What determines behaviour?

There are multiple factors which determine behaviour. These factors are individual factors (skills, reactions to stress), interpersonal/network (social support, communication level), community factors (stigma, peer pressure, heterosexism), institutional/health system factors (privacy, available services, support tools) and structural factors (poverty, access to services, education). These factors are placed in an overview on slide 30.

 

Theories

The Social Cognition Theory describes how one’s expectations are related to their performed health behaviour and their risk behaviour. Health behaviour has different coping functions, like problem solving, feeling better, avoidance, time out and prevention. According to this theory, there are multiple factors which influence self-efficacy judgements (“I can do this”). These factors are performance accomplishments (e.g. things you have learned from past experiences), vicarious experiments/modelling by others (e.g. seeing that your friends do not play video games as often as you do), social persuasion (e.g. coaching and evaluative feedback, your parents supporting you to engage in certain behaviours) and physiological and emotional states (e.g. when you play video games very often and experience back pains from your sitting position). An overview of this model is given on slide 41.

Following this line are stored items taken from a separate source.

(* ===== verification/ProcessManager.v ===== *)
(** * The process manager

    Models system/aether-process-manager/src: security.rs, lifecycle.rs,
    discovery.rs and inspection.rs.  A path is its text; two paths are equal when
    their components are.  Floating-point numbers are a parameter. *)
From S2P Require Import Prelude RustStd Text CoreTypes LanguageModel.
From Stdlib Require Import Ascii.

(** ** Paths *)

Definition slash : ascii := "/"%char.

(** [Path::components]: whether the path is absolute, and its names; a dot counts
    only at the start of a relative path. *)
Definition path_key (p : string) : bool * list string :=
  let parts := str_split slash p in
  let names := List.filter (λ c, negb ((c =? "")%string || (c =? ".")%string)) parts in
  if String.prefix "/" p then (true, names)
  else (false, match parts with "."%string :: _ => "."%string :: names | _ => names end).

(** [Path::file_name]. *)
Definition file_name (p : string) : option string :=
  match last (path_key p).2 with
  | Some n => if (n =? "..")%string || (n =? ".")%string then None else Some n
  | None => None
  end.

(** [str::rsplit_once] at a dot. *)
Fixpoint rsplit_dot (s : string) : option (string * string) :=
  match s with
  | EmptyString => None
  | String c s =>
      match rsplit_dot s with
      | Some (a, b) => Some (String c a, b)
      | None => if Ascii.eqb c "." then Some (EmptyString, s) else None
      end
  end.

(** [Path::file_stem]. *)
Definition file_stem (p : string) : option string :=
  n ← file_name p;
  Some match rsplit_dot n with
       | Some (EmptyString, _) | None => n
       | Some (before, _) => before
       end.

(** [str::trim_end_matches] with a string. *)
Definition trim_end_matches (pat s : string) : string :=
  str_rev (trim_start_matches (str_rev pat EmptyString) (str_rev s EmptyString)) EmptyString.

(** ** security.rs *)

Inductive ViolationKind := VkDisallowedExecutable | VkUnauthorizedUser | VkProtectedProcess | VkResourceLimit | VkShellExecution.

Definition ViolationKind_to_string (k : ViolationKind) : string :=
  match k with
  | VkDisallowedExecutable => "DISALLOWED_EXECUTABLE"
  | VkUnauthorizedUser => "UNAUTHORIZED_USER"
  | VkProtectedProcess => "PROTECTED_PROCESS"
  | VkResourceLimit => "RESOURCE_LIMIT"
  | VkShellExecution => "SHELL_EXECUTION"
  end.

Record SecurityViolation := mkViolation { sv_kind : ViolationKind; sv_process_id : N; sv_detail : string; sv_timestamp_ms : N }.

Definition SecurityViolation_to_string (v : SecurityViolation) : string :=
  ViolationKind_to_string (sv_kind v) +:+ " on pid " +:+ pretty (sv_process_id v) +:+ ": " +:+ sv_detail v.

Record ProcessPolicy := mkProcessPolicy {
  pp_allowed_executables : gset (bool * list string);
  pp_allowed_users : gset string;
  pp_protected_pids : gset N;
  pp_max_processes_per_user : N;
  pp_deny_shell_execution : bool;
}.

Definition ProcessPolicy_new : ProcessPolicy := mkProcessPolicy ∅ ∅ ∅ 0 true.
Definition allow_executable (path : string) (p : ProcessPolicy) : ProcessPolicy :=
  mkProcessPolicy ({[path_key path]} ∪ pp_allowed_executables p) (pp_allowed_users p) (pp_protected_pids p)
    (pp_max_processes_per_user p) (pp_deny_shell_execution p).
Definition allow_user (user : string) (p : ProcessPolicy) : ProcessPolicy :=
  mkProcessPolicy (pp_allowed_executables p) ({[user]} ∪ pp_allowed_users p) (pp_protected_pids p)
    (pp_max_processes_per_user p) (pp_deny_shell_execution p).
Definition protect (pid : N) (p : ProcessPolicy) : ProcessPolicy :=
  mkProcessPolicy (pp_allowed_executables p) (pp_allowed_users p) ({[pid]} ∪ pp_protected_pids p)
    (pp_max_processes_per_user p) (pp_deny_shell_execution p).

Definition SHELL_NAMES : list string := ["sh"; "bash"; "dash"; "zsh"; "cmd"; "powershell"].
Definition is_shell (executable : string) : bool :=
  match file_stem executable with
  | None => false
  | Some stem => existsb (λ n, (n =? trim_end_matches ".exe" stem)%string) SHELL_NAMES
  end.

Record ProcessGuard := mkProcessGuard { pg_policy : ProcessPolicy; pg_violations : list SecurityViolation }.
Definition ProcessGuard_new (p : ProcessPolicy) : ProcessGuard := mkProcessGuard p [].

Definition guard_record (kind : ViolationKind) (pid : N) (detail : string) (timestamp_ms : N) (g : ProcessGuard) :
    ProcessGuard * AetherError :=
  let v := mkViolation kind pid detail timestamp_ms in
  (mkProcessGuard (pg_policy g) (pg_violations g ++ [v]), AetherError_permission_denied (SecurityViolation_to_string v)).

Definition refuse (kind : ViolationKind) (pid : N) (detail : string) (timestamp_ms : N) (g : ProcessGuard) :
    ProcessGuard * result unit AetherError :=
  let '(g, e) := guard_record kind pid detail timestamp_ms g in (g, Err e).

Definition check_spawn (pid : N) (executable user : string) (count timestamp_ms : N) (g : ProcessGuard) :
    ProcessGuard * result unit AetherError :=
  let p := pg_policy g in
  if pp_deny_shell_execution p && is_shell executable then
    refuse VkShellExecution pid ("shell-like executable denied: " +:+ executable) timestamp_ms g
  else if bool_decide (pp_allowed_executables p ≠ ∅ ∧ path_key executable ∉ pp_allowed_executables p) then
    refuse VkDisallowedExecutable pid ("executable not allowlisted: " +:+ executable) timestamp_ms g
  else if bool_decide (pp_allowed_users p ≠ ∅ ∧ user ∉ pp_allowed_users p) then
    refuse VkUnauthorizedUser pid ("user not authorized: " +:+ user) timestamp_ms g
  else if (0 <? pp_max_processes_per_user p)%N && (pp_max_processes_per_user p <=? count)%N then
    refuse VkResourceLimit pid
      ("user " +:+ user +:+ " at process limit (" +:+ pretty (pp_max_processes_per_user p) +:+ ")") timestamp_ms g
  else (g, Ok tt).

Definition check_signal (pid timestamp_ms : N) (g : ProcessGuard) : ProcessGuard * result unit AetherError :=
  if bool_decide (pid ∈ pp_protected_pids (pg_policy g)) then
    refuse VkProtectedProcess pid "target process is protected" timestamp_ms g
  else (g, Ok tt).

(** ** lifecycle.rs *)

Inductive ProcessState := PsCreated | PsRunning | PsSleeping | PsStopped | PsZombie | PsTerminated.
#[export] Instance ProcessState_eq_dec : EqDecision ProcessState.
Proof. solve_decision. Defined.

Definition is_alive (s : ProcessState) : bool :=
  match s with PsCreated | PsRunning | PsSleeping | PsStopped => true | _ => false end.

Definition process_can_transition_to (s next : ProcessState) : bool :=
  match s, next with
  | PsCreated, PsRunning | PsCreated, PsTerminated
  | PsRunning, PsSleeping | PsRunning, PsStopped | PsRunning, PsZombie
  | PsSleeping, PsRunning | PsSleeping, PsStopped | PsSleeping, PsZombie
  | PsStopped, PsRunning | PsStopped, PsZombie
  | PsZombie, PsTerminated => true
  | _, _ => false
  end.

The Theory of Reasoned Action describes how beliefs, attitudes, perceptions and expectations about behaviour X in a social context can lead to a certain behaviour.

The Theory of Planned Behaviour has an additive part to the theory of reasoned action. According to this model, perceived internal and external control factors may lead to perceived behavioural control, which then lead to behaviour intention and performing that specific behaviour. This model describes that people will change if they believe that:

  • They are susceptible to some disease
  • Developing the disease will have severe consequences
  • Adopting the health (preventive) behaviour will make them less susceptible or will reduce the severity
  • The benefits will outweigh the anticipated costs
  • They feel capable of doing

According to this model, people will change if:

  • Their attitude/outcome expectancies towards behaviour are positive
  • Social norms are favourable/supportive of their behaviour
  • Their self-efficacy/perceived behavioural control expectancies are high

An overview of these models are given on slide 37 and 42.